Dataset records
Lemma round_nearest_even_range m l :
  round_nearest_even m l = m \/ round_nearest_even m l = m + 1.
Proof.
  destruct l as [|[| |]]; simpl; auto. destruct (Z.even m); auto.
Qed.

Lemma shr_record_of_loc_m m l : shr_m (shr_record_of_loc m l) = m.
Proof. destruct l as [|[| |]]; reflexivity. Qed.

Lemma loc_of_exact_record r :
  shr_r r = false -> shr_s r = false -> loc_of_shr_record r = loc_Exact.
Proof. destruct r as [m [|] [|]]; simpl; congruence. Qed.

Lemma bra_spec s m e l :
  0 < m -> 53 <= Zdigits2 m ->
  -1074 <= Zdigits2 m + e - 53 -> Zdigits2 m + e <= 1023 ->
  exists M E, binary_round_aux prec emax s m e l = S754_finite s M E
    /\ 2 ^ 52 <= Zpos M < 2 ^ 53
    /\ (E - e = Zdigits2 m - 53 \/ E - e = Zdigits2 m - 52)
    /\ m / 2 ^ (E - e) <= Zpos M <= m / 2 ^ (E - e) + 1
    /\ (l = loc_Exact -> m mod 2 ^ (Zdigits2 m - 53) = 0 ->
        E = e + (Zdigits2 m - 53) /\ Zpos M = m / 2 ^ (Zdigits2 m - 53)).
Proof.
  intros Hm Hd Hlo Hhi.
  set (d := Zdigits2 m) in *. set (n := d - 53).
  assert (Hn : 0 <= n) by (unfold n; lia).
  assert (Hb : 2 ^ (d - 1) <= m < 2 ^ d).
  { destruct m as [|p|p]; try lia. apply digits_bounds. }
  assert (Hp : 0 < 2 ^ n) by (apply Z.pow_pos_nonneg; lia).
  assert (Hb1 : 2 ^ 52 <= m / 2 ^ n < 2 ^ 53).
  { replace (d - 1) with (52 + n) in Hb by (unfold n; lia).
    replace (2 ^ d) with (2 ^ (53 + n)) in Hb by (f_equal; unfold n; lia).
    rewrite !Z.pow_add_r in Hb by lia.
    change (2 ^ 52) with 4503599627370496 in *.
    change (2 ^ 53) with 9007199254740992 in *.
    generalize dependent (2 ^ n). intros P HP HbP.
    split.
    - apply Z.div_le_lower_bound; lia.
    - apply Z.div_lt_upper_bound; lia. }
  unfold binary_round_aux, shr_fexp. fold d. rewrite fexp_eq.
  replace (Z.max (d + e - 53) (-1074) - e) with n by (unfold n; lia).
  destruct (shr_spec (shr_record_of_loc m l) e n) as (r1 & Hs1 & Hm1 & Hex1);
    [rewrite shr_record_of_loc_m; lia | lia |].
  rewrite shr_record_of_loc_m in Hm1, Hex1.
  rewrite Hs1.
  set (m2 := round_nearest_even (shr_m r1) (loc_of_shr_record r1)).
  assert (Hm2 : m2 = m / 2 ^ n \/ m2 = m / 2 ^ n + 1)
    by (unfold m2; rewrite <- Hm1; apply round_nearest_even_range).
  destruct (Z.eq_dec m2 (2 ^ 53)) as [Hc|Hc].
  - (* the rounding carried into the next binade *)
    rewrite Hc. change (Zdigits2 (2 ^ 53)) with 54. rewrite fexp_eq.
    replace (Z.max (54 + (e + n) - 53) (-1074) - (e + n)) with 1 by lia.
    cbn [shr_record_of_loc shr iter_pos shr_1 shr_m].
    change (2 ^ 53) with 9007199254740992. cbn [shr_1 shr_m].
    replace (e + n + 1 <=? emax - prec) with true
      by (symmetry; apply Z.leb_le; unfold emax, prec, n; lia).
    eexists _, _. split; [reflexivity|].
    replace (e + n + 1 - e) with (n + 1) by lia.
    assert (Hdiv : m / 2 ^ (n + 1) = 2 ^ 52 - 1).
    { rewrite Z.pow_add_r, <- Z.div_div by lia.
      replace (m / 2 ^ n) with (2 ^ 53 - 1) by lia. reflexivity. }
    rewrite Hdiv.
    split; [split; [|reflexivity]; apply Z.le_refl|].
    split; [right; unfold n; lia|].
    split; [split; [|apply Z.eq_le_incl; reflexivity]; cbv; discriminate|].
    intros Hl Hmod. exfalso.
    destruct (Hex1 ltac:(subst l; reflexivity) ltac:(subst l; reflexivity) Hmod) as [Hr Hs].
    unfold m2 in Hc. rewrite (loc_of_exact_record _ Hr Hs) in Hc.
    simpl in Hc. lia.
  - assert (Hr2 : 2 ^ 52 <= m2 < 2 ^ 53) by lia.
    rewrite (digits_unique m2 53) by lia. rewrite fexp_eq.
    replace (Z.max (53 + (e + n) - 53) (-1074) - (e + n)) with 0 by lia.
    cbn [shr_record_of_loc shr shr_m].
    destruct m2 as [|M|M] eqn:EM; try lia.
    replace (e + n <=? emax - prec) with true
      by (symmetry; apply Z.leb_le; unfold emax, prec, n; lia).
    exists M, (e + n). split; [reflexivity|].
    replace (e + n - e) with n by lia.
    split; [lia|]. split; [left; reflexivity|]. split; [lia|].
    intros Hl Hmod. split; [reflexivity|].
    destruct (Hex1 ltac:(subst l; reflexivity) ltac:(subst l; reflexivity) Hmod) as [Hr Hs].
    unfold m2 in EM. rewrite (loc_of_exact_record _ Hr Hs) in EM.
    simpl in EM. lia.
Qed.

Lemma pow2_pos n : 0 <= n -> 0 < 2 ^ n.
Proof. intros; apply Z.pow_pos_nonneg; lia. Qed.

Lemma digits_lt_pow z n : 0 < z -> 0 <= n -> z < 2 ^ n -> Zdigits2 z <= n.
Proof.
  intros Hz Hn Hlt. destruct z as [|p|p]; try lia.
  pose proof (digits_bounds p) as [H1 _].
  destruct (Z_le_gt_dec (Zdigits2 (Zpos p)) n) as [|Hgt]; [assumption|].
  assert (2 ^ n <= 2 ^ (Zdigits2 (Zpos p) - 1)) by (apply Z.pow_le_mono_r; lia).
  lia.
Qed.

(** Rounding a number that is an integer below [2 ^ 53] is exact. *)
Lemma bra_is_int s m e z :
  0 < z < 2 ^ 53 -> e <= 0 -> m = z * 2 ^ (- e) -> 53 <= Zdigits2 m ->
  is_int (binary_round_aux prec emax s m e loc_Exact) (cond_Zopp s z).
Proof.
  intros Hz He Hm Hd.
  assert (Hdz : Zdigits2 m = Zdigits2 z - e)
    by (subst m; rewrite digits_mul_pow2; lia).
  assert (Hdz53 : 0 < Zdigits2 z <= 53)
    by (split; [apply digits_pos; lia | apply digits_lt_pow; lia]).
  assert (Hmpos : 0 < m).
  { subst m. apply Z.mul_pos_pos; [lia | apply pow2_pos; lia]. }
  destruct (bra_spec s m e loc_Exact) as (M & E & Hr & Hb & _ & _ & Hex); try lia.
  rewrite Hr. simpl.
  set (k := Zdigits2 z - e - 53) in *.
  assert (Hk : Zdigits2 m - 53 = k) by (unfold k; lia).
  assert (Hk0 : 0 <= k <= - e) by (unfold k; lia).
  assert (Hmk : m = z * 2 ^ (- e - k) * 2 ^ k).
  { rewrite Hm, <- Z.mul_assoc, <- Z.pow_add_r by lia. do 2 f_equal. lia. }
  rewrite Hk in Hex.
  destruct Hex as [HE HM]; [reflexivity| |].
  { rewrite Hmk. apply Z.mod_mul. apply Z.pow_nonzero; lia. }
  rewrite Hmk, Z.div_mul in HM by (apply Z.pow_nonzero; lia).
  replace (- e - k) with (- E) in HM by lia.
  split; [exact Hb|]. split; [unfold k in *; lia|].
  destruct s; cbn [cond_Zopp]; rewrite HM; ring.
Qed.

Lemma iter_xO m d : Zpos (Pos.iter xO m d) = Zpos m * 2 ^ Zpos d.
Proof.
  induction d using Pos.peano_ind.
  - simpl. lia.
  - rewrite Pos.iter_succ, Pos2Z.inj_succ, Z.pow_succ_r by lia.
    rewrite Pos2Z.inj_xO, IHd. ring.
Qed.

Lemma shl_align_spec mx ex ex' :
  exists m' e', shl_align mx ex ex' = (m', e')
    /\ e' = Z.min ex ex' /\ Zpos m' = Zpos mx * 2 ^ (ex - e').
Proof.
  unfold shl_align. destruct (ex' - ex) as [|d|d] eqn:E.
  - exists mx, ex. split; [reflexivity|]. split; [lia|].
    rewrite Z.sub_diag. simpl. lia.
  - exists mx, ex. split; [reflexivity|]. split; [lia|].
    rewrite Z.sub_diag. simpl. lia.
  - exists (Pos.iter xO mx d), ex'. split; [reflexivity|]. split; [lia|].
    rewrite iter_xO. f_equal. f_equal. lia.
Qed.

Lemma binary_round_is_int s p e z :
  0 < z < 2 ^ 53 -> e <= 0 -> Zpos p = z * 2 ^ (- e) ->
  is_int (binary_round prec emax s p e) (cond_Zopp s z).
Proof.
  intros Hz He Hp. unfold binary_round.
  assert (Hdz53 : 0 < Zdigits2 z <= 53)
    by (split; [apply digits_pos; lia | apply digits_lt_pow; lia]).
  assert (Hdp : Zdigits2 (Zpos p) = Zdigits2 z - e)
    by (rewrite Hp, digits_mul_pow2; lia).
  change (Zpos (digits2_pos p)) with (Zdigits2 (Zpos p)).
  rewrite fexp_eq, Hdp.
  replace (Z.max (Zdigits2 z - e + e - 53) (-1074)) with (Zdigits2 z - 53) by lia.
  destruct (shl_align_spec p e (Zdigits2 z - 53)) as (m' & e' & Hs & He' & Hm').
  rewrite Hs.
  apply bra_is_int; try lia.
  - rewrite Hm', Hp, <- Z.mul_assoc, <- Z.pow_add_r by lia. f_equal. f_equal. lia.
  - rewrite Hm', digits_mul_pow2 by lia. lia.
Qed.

WORK INSTRUCTION.
Looking at the data above, return every line from the one with "Lemma digits_lt_pow z" down to the one with "set (k := Zdigits2 z - e - 53) in *.", exactly and inclusively.

RESULT OF THE TASK.
Lemma digits_lt_pow z n : 0 < z -> 0 <= n -> z < 2 ^ n -> Zdigits2 z <= n.
Proof.
  intros Hz Hn Hlt. destruct z as [|p|p]; try lia.
  pose proof (digits_bounds p) as [H1 _].
  destruct (Z_le_gt_dec (Zdigits2 (Zpos p)) n) as [|Hgt]; [assumption|].
  assert (2 ^ n <= 2 ^ (Zdigits2 (Zpos p) - 1)) by (apply Z.pow_le_mono_r; lia).
  lia.
Qed.

(** Rounding a number that is an integer below [2 ^ 53] is exact. *)
Lemma bra_is_int s m e z :
  0 < z < 2 ^ 53 -> e <= 0 -> m = z * 2 ^ (- e) -> 53 <= Zdigits2 m ->
  is_int (binary_round_aux prec emax s m e loc_Exact) (cond_Zopp s z).
Proof.
  intros Hz He Hm Hd.
  assert (Hdz : Zdigits2 m = Zdigits2 z - e)
    by (subst m; rewrite digits_mul_pow2; lia).
  assert (Hdz53 : 0 < Zdigits2 z <= 53)
    by (split; [apply digits_pos; lia | apply digits_lt_pow; lia]).
  assert (Hmpos : 0 < m).
  { subst m. apply Z.mul_pos_pos; [lia | apply pow2_pos; lia]. }
  destruct (bra_spec s m e loc_Exact) as (M & E & Hr & Hb & _ & _ & Hex); try lia.
  rewrite Hr. simpl.
  set (k := Zdigits2 z - e - 53) in *.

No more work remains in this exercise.